— Dataset records —
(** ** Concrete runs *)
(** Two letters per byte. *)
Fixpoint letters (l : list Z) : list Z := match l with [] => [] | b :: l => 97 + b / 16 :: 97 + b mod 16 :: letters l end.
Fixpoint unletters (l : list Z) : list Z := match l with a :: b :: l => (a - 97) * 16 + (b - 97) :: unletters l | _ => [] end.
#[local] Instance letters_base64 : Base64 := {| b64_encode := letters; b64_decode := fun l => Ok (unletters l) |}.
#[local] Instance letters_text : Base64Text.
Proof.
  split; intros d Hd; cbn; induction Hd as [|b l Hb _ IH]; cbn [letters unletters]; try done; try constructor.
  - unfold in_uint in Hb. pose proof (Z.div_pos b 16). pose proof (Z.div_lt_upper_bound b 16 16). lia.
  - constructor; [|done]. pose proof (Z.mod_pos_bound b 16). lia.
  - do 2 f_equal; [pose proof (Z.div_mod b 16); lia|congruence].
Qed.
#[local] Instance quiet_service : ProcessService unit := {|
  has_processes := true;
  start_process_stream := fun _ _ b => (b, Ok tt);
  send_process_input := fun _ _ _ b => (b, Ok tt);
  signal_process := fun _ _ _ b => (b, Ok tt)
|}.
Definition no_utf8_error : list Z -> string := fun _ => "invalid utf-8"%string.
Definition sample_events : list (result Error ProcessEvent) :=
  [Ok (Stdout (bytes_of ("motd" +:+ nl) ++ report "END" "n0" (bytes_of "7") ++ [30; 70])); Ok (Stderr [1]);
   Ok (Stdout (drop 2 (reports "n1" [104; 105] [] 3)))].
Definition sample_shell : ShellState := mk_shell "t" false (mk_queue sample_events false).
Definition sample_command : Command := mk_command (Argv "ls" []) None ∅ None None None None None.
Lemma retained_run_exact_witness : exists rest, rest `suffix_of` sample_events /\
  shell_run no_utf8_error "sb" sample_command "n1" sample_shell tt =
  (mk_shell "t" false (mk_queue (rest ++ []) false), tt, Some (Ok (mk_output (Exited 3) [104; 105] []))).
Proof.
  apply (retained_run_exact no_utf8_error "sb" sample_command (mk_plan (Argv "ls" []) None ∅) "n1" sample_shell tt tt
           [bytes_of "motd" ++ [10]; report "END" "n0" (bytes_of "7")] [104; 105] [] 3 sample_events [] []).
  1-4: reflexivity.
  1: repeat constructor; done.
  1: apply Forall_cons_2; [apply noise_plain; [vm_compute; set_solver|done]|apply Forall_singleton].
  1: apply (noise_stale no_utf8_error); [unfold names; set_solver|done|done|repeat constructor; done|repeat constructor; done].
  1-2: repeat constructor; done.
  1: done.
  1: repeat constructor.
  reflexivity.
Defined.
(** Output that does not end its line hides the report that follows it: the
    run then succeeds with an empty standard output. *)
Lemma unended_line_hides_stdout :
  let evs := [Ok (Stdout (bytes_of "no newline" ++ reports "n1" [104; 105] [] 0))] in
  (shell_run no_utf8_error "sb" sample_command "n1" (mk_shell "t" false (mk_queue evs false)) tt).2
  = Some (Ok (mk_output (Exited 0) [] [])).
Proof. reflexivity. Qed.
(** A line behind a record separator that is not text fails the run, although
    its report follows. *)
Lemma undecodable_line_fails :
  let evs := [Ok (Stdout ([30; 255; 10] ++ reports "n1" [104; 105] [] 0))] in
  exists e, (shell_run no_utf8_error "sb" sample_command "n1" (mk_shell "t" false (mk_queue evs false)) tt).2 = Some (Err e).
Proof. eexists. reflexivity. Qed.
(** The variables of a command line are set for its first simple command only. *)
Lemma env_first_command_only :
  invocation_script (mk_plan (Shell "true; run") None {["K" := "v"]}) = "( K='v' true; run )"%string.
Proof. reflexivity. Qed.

— What to work on —
From the listing, count how many lines contain the string "rest", and answer with the number by itself.

— Solution for this exercise —
2